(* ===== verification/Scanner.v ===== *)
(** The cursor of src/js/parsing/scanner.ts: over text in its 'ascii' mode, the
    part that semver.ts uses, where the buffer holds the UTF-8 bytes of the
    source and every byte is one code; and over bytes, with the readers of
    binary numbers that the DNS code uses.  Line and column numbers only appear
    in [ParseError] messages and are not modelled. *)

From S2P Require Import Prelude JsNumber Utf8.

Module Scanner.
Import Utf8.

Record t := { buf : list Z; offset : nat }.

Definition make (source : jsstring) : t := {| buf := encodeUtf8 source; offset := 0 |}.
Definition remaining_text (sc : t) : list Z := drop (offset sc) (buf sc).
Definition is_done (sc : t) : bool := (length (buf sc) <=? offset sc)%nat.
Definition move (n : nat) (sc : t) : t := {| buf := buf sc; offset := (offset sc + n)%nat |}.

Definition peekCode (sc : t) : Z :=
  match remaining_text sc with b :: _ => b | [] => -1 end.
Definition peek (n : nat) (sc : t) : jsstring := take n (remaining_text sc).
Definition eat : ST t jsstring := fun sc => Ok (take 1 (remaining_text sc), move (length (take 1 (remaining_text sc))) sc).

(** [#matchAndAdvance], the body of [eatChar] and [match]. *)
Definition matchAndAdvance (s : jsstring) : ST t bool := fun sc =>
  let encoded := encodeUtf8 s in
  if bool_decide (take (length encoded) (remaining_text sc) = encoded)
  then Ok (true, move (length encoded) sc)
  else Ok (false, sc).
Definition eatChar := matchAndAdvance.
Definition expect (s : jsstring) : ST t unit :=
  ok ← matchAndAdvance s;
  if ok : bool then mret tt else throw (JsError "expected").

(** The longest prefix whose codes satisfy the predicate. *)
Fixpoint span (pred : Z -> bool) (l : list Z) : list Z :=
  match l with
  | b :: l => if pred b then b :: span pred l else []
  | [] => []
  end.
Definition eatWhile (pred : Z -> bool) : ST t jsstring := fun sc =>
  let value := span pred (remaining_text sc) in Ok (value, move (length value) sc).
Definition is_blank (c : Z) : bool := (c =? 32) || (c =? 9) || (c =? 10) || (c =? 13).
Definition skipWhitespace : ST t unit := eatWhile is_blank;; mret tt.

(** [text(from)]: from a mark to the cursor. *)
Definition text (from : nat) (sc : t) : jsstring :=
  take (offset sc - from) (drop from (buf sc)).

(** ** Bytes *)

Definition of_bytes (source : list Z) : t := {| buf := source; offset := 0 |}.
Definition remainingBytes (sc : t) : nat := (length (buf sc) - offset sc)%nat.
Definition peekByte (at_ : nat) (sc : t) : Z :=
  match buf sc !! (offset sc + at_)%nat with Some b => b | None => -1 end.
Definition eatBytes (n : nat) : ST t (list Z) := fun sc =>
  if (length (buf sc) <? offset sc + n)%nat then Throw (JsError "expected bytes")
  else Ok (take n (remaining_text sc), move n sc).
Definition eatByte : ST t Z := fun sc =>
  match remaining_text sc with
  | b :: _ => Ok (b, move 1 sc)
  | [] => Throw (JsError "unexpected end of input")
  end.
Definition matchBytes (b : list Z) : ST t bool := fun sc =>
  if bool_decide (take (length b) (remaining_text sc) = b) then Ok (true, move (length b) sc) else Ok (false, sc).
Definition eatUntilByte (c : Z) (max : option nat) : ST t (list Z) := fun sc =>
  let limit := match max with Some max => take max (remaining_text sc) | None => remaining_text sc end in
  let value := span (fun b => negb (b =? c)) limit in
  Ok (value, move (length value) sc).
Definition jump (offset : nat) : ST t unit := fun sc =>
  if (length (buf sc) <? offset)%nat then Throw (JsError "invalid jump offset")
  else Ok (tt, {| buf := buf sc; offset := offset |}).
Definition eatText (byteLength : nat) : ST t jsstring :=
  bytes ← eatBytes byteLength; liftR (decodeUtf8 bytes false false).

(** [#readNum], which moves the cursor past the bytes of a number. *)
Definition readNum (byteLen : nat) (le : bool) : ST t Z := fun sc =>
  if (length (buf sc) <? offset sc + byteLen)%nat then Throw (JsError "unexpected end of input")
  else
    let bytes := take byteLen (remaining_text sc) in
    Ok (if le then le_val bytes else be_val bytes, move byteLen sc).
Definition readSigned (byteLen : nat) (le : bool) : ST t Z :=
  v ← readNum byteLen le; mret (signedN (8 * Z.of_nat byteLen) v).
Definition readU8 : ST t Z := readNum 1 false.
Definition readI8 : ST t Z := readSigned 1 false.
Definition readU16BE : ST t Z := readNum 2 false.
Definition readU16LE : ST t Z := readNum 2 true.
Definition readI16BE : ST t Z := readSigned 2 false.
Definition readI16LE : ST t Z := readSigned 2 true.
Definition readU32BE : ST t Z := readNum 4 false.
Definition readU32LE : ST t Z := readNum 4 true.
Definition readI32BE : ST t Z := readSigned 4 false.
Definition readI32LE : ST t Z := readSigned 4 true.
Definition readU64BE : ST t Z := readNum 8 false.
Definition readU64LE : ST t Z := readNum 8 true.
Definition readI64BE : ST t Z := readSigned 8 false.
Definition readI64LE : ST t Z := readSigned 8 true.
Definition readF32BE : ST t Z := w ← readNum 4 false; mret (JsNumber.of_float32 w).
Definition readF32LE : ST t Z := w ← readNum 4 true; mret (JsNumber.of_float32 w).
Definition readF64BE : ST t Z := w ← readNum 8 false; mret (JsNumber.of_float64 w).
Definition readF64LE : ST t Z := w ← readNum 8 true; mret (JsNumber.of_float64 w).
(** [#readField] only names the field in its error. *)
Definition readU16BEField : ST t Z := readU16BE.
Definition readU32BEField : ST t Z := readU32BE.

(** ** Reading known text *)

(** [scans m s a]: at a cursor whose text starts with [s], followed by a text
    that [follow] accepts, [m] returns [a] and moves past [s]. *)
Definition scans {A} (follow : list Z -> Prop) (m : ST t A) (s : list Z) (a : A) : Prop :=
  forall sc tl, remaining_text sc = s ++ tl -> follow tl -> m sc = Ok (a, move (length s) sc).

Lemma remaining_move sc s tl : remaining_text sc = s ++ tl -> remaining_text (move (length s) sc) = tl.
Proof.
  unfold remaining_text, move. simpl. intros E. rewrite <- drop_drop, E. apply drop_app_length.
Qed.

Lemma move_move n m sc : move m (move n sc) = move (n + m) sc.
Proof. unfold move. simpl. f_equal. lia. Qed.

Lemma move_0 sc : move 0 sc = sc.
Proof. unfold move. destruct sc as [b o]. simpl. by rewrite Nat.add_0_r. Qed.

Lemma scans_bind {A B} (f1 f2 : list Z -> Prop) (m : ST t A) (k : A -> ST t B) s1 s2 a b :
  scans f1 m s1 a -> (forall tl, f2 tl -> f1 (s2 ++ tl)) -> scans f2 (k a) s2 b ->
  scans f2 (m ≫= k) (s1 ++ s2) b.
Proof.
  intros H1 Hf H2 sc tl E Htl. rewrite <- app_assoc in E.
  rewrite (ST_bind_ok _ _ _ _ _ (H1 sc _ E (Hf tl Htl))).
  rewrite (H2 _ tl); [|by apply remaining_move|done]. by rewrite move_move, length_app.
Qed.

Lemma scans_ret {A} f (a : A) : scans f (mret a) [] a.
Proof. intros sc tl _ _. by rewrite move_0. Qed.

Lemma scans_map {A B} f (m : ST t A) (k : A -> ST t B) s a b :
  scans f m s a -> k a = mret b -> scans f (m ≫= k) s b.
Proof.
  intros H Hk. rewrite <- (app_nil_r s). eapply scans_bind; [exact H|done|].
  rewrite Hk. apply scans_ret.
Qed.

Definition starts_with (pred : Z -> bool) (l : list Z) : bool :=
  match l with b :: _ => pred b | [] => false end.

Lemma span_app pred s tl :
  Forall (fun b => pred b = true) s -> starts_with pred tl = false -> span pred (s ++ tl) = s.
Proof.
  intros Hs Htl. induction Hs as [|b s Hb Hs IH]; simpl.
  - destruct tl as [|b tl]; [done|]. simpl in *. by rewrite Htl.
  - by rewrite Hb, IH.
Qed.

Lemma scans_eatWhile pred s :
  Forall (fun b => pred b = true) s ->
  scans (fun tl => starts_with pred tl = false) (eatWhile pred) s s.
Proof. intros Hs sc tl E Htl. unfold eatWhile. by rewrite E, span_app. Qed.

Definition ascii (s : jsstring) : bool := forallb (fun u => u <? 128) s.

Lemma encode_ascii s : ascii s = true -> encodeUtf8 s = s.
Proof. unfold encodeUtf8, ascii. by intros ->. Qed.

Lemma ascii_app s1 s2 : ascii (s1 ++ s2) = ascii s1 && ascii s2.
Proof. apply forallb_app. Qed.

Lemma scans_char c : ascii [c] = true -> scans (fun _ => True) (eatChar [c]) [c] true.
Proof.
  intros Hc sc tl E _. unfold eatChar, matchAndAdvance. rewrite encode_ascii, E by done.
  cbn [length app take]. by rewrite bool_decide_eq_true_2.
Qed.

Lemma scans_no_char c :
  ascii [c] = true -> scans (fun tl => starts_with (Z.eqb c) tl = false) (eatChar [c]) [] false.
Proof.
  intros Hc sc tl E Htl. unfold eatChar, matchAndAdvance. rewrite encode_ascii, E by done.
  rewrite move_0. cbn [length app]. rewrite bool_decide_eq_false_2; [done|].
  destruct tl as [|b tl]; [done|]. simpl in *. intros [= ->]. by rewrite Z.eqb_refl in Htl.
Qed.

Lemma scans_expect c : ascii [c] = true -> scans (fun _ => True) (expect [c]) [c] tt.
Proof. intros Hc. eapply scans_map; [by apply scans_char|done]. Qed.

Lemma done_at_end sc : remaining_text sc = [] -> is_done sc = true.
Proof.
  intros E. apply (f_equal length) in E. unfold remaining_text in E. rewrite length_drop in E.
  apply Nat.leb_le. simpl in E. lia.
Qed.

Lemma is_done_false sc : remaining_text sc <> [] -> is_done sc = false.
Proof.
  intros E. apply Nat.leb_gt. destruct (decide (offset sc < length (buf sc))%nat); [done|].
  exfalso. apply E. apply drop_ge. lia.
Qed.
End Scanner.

* * *

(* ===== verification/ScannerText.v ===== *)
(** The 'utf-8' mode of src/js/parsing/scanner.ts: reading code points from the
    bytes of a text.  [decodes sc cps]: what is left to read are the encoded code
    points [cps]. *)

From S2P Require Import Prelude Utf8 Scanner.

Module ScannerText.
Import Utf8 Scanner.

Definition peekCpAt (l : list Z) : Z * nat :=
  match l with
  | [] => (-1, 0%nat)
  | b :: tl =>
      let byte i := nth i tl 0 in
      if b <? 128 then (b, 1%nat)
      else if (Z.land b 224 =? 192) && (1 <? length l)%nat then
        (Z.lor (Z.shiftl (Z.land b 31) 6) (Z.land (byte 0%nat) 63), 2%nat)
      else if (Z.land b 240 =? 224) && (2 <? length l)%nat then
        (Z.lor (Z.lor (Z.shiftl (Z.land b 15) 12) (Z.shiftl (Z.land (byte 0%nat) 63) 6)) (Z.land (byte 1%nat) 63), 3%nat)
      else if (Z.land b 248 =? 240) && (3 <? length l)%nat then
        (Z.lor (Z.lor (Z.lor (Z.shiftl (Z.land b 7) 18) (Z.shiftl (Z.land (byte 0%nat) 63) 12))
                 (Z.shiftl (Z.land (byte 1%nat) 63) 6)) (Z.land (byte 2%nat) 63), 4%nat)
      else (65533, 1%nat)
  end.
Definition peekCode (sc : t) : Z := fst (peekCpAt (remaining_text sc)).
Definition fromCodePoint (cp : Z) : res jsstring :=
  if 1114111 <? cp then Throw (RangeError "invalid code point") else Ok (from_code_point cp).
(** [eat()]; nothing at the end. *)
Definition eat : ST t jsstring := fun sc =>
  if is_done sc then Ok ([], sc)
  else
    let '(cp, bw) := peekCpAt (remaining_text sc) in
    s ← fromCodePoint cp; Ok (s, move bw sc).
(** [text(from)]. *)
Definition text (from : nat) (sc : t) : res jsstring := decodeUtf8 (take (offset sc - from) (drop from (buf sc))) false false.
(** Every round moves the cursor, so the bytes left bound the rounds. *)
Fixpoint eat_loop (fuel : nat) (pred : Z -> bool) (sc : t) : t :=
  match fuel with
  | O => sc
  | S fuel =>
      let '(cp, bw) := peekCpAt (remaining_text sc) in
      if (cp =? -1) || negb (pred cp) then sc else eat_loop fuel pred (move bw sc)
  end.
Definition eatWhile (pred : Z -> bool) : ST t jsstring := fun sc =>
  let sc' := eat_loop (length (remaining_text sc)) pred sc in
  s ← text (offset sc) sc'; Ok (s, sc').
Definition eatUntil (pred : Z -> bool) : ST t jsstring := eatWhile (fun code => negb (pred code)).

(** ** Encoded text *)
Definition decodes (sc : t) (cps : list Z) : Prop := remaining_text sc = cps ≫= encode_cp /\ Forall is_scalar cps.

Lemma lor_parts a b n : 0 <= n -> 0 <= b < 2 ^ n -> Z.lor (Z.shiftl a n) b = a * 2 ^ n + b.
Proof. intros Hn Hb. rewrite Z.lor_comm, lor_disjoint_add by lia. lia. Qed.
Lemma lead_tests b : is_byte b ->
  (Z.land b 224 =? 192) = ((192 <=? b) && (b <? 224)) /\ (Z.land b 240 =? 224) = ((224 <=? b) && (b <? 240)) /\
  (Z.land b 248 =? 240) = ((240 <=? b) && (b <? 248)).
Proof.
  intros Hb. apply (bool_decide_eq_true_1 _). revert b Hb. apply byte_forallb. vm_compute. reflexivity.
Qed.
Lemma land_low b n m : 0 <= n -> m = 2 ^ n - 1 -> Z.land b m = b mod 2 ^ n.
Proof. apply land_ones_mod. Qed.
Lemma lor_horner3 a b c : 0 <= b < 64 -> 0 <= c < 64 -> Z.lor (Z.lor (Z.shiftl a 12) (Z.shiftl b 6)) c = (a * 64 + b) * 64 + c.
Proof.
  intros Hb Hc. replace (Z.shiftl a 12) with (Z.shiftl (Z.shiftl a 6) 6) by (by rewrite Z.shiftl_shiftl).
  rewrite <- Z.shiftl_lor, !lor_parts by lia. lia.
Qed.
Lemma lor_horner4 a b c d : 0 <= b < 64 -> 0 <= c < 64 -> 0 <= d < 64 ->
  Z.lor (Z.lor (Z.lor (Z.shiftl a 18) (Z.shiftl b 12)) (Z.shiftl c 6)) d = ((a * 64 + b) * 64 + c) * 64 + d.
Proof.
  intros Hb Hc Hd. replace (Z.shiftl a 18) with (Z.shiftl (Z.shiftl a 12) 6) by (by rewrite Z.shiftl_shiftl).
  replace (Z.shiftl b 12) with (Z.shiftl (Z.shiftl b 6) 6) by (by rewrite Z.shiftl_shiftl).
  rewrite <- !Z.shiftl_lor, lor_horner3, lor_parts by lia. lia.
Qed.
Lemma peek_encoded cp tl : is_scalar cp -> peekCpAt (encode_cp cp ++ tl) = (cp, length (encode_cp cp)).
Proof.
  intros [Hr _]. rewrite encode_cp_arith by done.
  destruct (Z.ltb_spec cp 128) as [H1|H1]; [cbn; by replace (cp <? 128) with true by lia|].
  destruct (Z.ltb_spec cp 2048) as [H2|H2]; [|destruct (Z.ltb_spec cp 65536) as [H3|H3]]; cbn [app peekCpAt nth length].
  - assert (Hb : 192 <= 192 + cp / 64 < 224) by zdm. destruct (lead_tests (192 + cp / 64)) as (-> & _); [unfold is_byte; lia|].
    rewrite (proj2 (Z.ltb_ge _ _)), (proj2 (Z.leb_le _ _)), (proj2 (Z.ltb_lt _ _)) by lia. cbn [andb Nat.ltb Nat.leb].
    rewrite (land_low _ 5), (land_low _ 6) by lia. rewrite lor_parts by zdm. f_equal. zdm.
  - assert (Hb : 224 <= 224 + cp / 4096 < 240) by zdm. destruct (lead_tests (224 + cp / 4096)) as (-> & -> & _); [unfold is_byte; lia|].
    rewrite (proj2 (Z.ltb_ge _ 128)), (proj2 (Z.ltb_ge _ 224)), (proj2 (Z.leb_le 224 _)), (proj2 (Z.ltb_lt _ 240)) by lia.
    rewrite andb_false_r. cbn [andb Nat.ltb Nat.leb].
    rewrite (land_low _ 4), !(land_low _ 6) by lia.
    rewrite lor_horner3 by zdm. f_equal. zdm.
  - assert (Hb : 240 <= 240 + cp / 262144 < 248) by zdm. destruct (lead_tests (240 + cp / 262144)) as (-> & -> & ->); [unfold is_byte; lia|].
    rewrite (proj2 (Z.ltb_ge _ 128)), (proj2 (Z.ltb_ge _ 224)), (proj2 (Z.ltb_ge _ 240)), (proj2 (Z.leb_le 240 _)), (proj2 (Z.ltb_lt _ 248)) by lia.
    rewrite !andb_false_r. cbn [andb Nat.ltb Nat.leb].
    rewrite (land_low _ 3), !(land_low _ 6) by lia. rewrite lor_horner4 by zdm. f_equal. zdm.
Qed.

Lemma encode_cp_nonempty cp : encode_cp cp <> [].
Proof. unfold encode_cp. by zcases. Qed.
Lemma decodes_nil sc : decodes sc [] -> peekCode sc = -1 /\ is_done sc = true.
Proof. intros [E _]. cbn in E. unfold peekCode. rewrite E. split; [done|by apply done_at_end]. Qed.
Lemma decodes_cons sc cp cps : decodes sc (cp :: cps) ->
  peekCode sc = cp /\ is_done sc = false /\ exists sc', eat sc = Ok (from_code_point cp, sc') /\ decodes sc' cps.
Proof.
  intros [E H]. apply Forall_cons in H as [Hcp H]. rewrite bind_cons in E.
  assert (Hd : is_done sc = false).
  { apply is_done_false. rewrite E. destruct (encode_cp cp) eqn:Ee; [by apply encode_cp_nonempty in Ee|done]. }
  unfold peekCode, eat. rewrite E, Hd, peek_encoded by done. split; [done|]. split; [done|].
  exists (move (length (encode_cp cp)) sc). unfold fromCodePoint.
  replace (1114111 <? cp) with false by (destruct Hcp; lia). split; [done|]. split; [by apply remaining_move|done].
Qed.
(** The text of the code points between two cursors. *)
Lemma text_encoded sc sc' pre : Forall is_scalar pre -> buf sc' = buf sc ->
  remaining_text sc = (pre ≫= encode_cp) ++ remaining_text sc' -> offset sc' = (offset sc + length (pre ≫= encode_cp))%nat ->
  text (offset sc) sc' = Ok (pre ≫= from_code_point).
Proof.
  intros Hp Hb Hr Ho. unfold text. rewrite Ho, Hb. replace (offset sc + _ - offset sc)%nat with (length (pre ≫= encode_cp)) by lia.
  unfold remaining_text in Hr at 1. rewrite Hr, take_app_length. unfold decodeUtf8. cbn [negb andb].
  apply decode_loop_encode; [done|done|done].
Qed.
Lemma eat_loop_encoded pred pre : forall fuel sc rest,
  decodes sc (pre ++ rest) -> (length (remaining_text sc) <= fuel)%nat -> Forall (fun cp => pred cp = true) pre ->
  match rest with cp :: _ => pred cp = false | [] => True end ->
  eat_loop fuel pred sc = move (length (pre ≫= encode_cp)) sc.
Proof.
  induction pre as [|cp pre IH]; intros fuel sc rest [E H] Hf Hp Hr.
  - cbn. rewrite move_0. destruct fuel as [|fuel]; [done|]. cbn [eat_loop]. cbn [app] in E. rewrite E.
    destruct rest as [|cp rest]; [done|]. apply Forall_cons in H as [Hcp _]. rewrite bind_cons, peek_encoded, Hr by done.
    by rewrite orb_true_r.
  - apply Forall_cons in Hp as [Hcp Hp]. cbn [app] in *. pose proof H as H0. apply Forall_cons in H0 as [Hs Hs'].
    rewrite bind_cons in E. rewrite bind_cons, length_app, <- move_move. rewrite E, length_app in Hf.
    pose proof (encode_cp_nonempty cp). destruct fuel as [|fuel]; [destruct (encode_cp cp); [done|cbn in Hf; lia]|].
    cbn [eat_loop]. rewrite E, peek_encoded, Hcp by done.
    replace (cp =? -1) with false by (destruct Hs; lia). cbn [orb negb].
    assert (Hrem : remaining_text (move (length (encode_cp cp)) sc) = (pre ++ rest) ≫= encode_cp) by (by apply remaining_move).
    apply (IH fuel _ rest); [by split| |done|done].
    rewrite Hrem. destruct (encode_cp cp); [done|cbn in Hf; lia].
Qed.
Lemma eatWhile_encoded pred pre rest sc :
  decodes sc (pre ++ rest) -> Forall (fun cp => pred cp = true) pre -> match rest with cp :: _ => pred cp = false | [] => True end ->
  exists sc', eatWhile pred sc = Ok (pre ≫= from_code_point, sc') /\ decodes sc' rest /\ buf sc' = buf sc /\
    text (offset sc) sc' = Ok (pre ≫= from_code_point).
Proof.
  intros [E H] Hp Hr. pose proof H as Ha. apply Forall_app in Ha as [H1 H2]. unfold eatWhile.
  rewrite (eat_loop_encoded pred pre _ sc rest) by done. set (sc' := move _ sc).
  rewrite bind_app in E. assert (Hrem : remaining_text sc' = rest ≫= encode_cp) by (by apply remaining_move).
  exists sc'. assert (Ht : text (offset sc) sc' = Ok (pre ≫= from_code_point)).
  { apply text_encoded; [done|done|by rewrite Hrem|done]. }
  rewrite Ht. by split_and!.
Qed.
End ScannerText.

...

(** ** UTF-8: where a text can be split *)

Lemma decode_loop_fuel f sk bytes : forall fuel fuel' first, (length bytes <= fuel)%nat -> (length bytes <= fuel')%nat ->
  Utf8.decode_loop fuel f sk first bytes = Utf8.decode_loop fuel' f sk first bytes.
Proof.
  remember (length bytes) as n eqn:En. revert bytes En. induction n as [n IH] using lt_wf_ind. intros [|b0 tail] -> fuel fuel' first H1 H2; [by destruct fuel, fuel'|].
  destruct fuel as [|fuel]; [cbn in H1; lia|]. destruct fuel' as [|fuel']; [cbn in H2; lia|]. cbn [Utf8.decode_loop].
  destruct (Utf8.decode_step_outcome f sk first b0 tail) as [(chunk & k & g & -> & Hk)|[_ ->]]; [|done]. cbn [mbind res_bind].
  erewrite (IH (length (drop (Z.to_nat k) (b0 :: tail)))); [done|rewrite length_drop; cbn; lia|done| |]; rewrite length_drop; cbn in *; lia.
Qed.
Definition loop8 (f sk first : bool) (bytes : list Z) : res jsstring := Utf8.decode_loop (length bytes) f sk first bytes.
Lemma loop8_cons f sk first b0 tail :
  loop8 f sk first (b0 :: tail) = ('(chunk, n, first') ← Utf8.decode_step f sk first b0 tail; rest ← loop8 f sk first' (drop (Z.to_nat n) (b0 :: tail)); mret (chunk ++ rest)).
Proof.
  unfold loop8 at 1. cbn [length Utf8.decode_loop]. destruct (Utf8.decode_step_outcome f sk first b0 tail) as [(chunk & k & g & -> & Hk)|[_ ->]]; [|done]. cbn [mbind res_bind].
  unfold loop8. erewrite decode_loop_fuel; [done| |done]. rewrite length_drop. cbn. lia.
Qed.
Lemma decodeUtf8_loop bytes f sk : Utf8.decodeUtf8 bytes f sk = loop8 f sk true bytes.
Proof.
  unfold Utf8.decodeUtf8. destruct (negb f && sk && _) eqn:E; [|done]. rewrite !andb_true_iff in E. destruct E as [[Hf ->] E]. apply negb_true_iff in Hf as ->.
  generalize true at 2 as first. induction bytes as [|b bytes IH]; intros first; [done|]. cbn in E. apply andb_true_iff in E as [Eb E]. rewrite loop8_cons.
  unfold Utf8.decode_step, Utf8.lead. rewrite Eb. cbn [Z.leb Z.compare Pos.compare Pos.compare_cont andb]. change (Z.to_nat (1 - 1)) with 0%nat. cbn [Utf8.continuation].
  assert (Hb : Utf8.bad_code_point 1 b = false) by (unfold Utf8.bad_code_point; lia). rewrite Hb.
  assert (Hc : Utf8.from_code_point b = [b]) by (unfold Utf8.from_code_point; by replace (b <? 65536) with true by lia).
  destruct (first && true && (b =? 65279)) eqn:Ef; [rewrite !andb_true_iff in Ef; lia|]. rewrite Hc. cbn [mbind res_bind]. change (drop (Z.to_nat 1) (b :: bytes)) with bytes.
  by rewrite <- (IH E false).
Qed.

**Exercise directions:**
Indicate how many lines in the records above contain the word "parsing", giving only the number.

**Solution to this exercise:**
2